Un match interrompu pour envahissement festif, on n’avait pas vu ça à Lille depuis 1985 et un match de coupe contre Bordeaux. En revanche, un match interrompu pour envahissement « hostile », c’était 11 mois auparavant, contre Amiens : « tout va très vite dans le football ».
Y a de la joie
Cette fois, c’est bon ! Lille retrouve officiellement la première division. La pelouse de Grimonprez est envahie. Quelques joueurs sont portés en triomphe, puis toute l’équipe salue le public depuis le bas de la tribune « Officielle ». Halilhodzic et Dréossi terminent dans la piscine du vestiaire, qui n’avait pas dû servir de lieu de fête depuis un Lille-Lyon de 1996. Pour quelques 300 supporters, la fête se poursuit sur la Grand’Place, où on retrouve « Nicolas, de Marquette » , qui estime que, comme le LOSC est trop fort, la fête manque de spontanéité : « la saison a été tellement exceptionnelle que le suspense a été tué trop vite. Cette accession n’a été une surprise pour personne et du coup il n’y a pas l’euphorie qu’il y aurait pu y avoir si tout s’était joué le dernier soir ».
Il y a de la joie chez les Lillois. Que l’on regarde les propos rapportés par la Voix du Nord ou par le Magazine du LOSC de mars 2000, on souligne, outre les excellents résultats – un record à l’époque – le lien retrouvé entre le LOSC et son public : « on a gagné une grande bataille, on a nos supporters ! Auparavant on se moquait du club. C’était un éternel sujet de rigolade. Aujourd’hui, on le respecte. On retrouve du plaisir à son contact. Notre plus belle victoire est là » (Halilhodzic) ; « s’il ne fallait retenir que deux choses de cette saison, c’est d’abord que nous avons un groupe fantastique et ensuite que le club a réussi à se réconcilier avec son public » (Dréossi) ; « une vraie amitié nous unit » (Wimbée) ; « cette saison est fantastique » (Viseux).
Sur de bons rails
« Je souhaite de tout cœur bon vent au futur LOSC » déclare le désormais ex-président Lecomte. Sous la présidence Lecomte, il s’est fortement professionnalisé et a, semble-t-il, placé les bonnes personnes aux bons endroits. Outre Pierre Dréossi, citons :
Jean-Charles Canonne, président de l’association LOSC, qui définit et met en oeuvre la politique de pré-formation et de formation, la politique sociale ainsi que le partenariat avec les clubs de la métropole et de la région.

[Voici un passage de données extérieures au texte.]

Section answers.
Context {R : Type} {RS : Ruleset R} {P : Postcard TurnMessage} {PS : Postcard StartRecord}.
Context (hmac_verify : list Z → list Z → list Z → bool) (crc : list Z → Z).
Context (outcome : nat → SendOutcome) (disk : nat → WriteOutcome) (fresh : R).
Implicit Types r : Room R.

Lemma leave_unlinks r p k : NoDup (players r) → unlinked p (leave outcome r p k).1.
Proof.
  intros Hnd. destruct (position (λ m, player m =? p) (members r)) as [i |] eqn:Hi.
  - eapply unlinked_steady; [by apply leave_split |]. apply unlinked_absent.
    destruct (position_spec _ _ _ Hi) as (m & Hm & <-%Z.eqb_eq).
    unfold players. cbn. rewrite (delete_players _ _ _ Hnd Hm), list_elem_of_In, filter_In.
    intros [_ Hx%negb_true_iff]. lia.
  - unfold leave. rewrite Hi. by apply unlinked_absent, not_seated.
Qed.

Lemma in_lobby_absent r p : in_lobby r p = Err NotInRoom → p ∉ players r.
Proof.
  unfold in_lobby. destruct (phase r); [| done]. destruct (position _ _) eqn:E; [done |].
  intros _. by apply not_seated.
Qed.

Lemma kick_not_in_room r p t : (kick outcome r p t).2 ≠ Err NotInRoom.
Proof.
  unfold kick. destruct (negb _); [done |]. destruct (_ =? _); [done |].
  destruct (position _ _) as [i |] eqn:Hi; [| done].
  set (r1 := if _ <? _ then _ else push outcome r i Kicked).
  assert (players r1 = players r) as Ep.
  { transitivity (players (push outcome r i Kicked)); [by subst r1; destruct (_ <? _) |].
    apply (q_players _ _ (quiet_push outcome r i Kicked)). }
  unfold leave. destruct (position _ (members r1)) as [j |] eqn:Hj.
  - by destruct (position_spec _ _ _ Hj) as (m & -> & _).
  - exfalso. apply not_seated in Hj. rewrite Ep in Hj. apply Hj.
    destruct (position_spec _ _ _ Hi) as (m & Hm & <-%Z.eqb_eq).
    apply list_elem_of_fmap_2. by eapply list_elem_of_lookup_2.
Qed.

(** A room that says a player is not in it has no connection of the player. *)
Lemma asked_room_reply r now (c : Client) req history command :
  room_command c req history = Some command →
  let '(r', reply) := handle hmac_verify crc outcome disk r now command in
  ∃ result, reply = ReplyDone result ∧ (result = Err NotInRoom → unlinked (c_player c) r').
Proof.
  intros Hc. pose proof (steady_handle hmac_verify crc outcome disk r now command) as Hs.
  destruct (handle _ _ _ _ r now command) as [r' reply] eqn:E.
  assert (newcomers command reply = []) as Hn by (destruct req; cbn in Hc; by simplify_eq).
  rewrite Hn in Hs.
  assert (∃ result, reply = ReplyDone result ∧ (result = Err NotInRoom → c_player c ∉ players r)) as (res & -> & Hr).
  { destruct req; cbn in Hc; simplify_eq; cbn [handle] in E.
    - unfold set_ready in E. destruct (in_lobby r (c_player c)) eqn:El; cbn in E; injection E as _ <-; eexists;
        (split; [reflexivity |]); [done |]. intros [= ->]. by apply in_lobby_absent.
    - unfold declare_content in E. destruct (in_lobby r (c_player c)) eqn:El; cbn in E; injection E as _ <-; eexists;
        (split; [reflexivity |]); [done |]. intros [= ->]. by apply in_lobby_absent.
    - exists (start crc outcome disk r (c_player c) history now).2. unfold answer_and_broadcast in E. simplify_eq.
      split; [done |]. unfold start. repeat (case_match; try done).
    - exists (set_speed r (c_player c) speed).2. destruct (set_speed r (c_player c) speed) eqn:Es. simplify_eq.
      split; [done |]. unfold set_speed in Es. repeat (case_match; simplify_eq; try done).
    - exists (kick outcome r (c_player c) target).2. pose proof (kick_not_in_room r (c_player c) target).
      destruct (kick _ _ _ _). simplify_eq. split; [done |]. naive_solver.
    - exists (chat outcome r (c_player c) text now).2. destruct (chat _ _ _ _ _) eqn:Es. simplify_eq.
      split; [done |]. unfold chat in Es. destruct (position _ _) as [i |] eqn:Hi; [| intros; by apply not_seated].
      destruct (position_spec _ _ _ Hi) as (m & Hm & _). rewrite Hm in Es.
      destruct (TokenBucket_take _ _ _) as [b []]; by simplify_eq/=. }
  exists res. split; [done |]. intros Hres. by eapply unlinked_steady, unlinked_absent, Hr.
Qed.

Lemma asked_member_reply r now p :
  handle hmac_verify crc outcome disk r now (CmdIsMember p) =
    (r, ReplyDone (if existsb (λ m, player m =? p) (members r) then Ok tt else Err NotInRoom)) ∧
  (existsb (λ m, player m =? p) (members r) = false → unlinked p r).
Proof.
  split; [done |]. intros H. apply unlinked_absent. intros (m & -> & Hm)%list_elem_of_fmap.
  apply not_true_iff_false in H. apply H, existsb_exists. exists m. split; [by apply list_elem_of_In | lia].
Qed.
End answers.

(** * The invariant *)

(** The part of a server the invariant of sessions and rooms is about. *)
Record Core (R : Type) := MkCore {
  k_clients : gmap LinkId Client;
  k_tasks : gmap Handle (RoomTask R);
  k_rooms : gmap RoomId Handle;
  k_started : list (LinkId * (HandshakeId * Hello));
  k_next_link : LinkId;
  k_next_handle : Handle;
}.
Arguments MkCore {R}. Arguments k_clients {R}. Arguments k_tasks {R}. Arguments k_rooms {R}.
Arguments k_started {R}. Arguments k_next_link {R}. Arguments k_next_handle {R}.
#[export] Instance eta_Core {R} : Eta (Core R) := fun k =>
  MkCore (k_clients k) (k_tasks k) (k_rooms k) (k_started k) (k_next_link k) (k_next_handle k).

Definition core {R} (s : Server R) : Core R :=
  MkCore (s_clients s) (s_tasks s) (s_rooms s) (s_started s) (s_next_link s) (s_next_handle s).

(** The room a session waits for. *)
Definition asked (c : Client) : option Handle :=
  match c_waiting c with
  | Reading => None
  | AskedMember _ _ h | AskedJoin _ h | AskedLeave _ h | AskedRoom _ h => Some h
  end.

(** The command it waits for the answer of. *)
Definition asks_with (c : Client) (command : RoomCommand) : Prop :=
  match c_waiting c with
  | Reading => False
  | AskedMember _ _ _ => command = CmdIsMember (c_player c)
  | AskedJoin _ _ => ∃ token password resume content, command = CmdJoin (new_member c) token password resume content
  | AskedLeave _ _ => command = CmdLeave (c_player c)
  | AskedRoom _ _ => ∃ req history, room_command c req history = Some command
  end.

(** The result a session reads from an answer. *)
Definition result_of (reply : option Reply) : result unit RequestError :=
  match reply with Some (ReplyDone result) => result | _ => Err NotInRoom end.

(** The room a session may have a seat in: the one it is in; the one it joins, once it
    has the seat; the one it leaves, until it has left. *)
Definition may_sit (c : Client) : option Handle :=
  match c_waiting c, c_answer c with
  | AskedJoin _ h, Answered (Some (ReplyView (Ok _))) => Some h
  | AskedLeave _ h, Awaiting => Some h
  | AskedMember _ _ _, Answered reply => if is_ok (result_of reply) then c_room c else None
  | AskedRoom _ _, Answered reply => match result_of reply with Err NotInRoom => None | _ => c_room c end
  | AskedJoin _ _, _ | AskedLeave _ _, _ => None
  | _, _ => c_room c
  end.

Section invariant.
Context {R : Type} {RS : Ruleset R} {P : Postcard TurnMessage} {PS : Postcard StartRecord}.
Implicit Types (k : Core R) (t : RoomTask R) (c : Client).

Philippe Lambert, préparateur physique ;
Jean-Michel Vandamme, responsable de la pré-formation et de la formation ;
Jean-Noël Dusé, entraîneur des moins de 17 ans et, avec son épouse, en charge du centre de formation ;
Rachid Chihab, entraineur des moins de 15 ans ;
Eric Guérit, entraîneur de la CFA ;
Michel Robillard, entraîneur de la PH ;
Jean Paul Delporte, chargé des relations avec les clubs partenaires.
Notons aussi que, cette saison-là, le LOSC atteint la finale de la coupe Gambardella, un an après en avoir été éliminé en demi-finale ; Maton et Delpierre sont sélectionnés équipe de France des moins de 18 ; Coque et Moussilou en moins de 17.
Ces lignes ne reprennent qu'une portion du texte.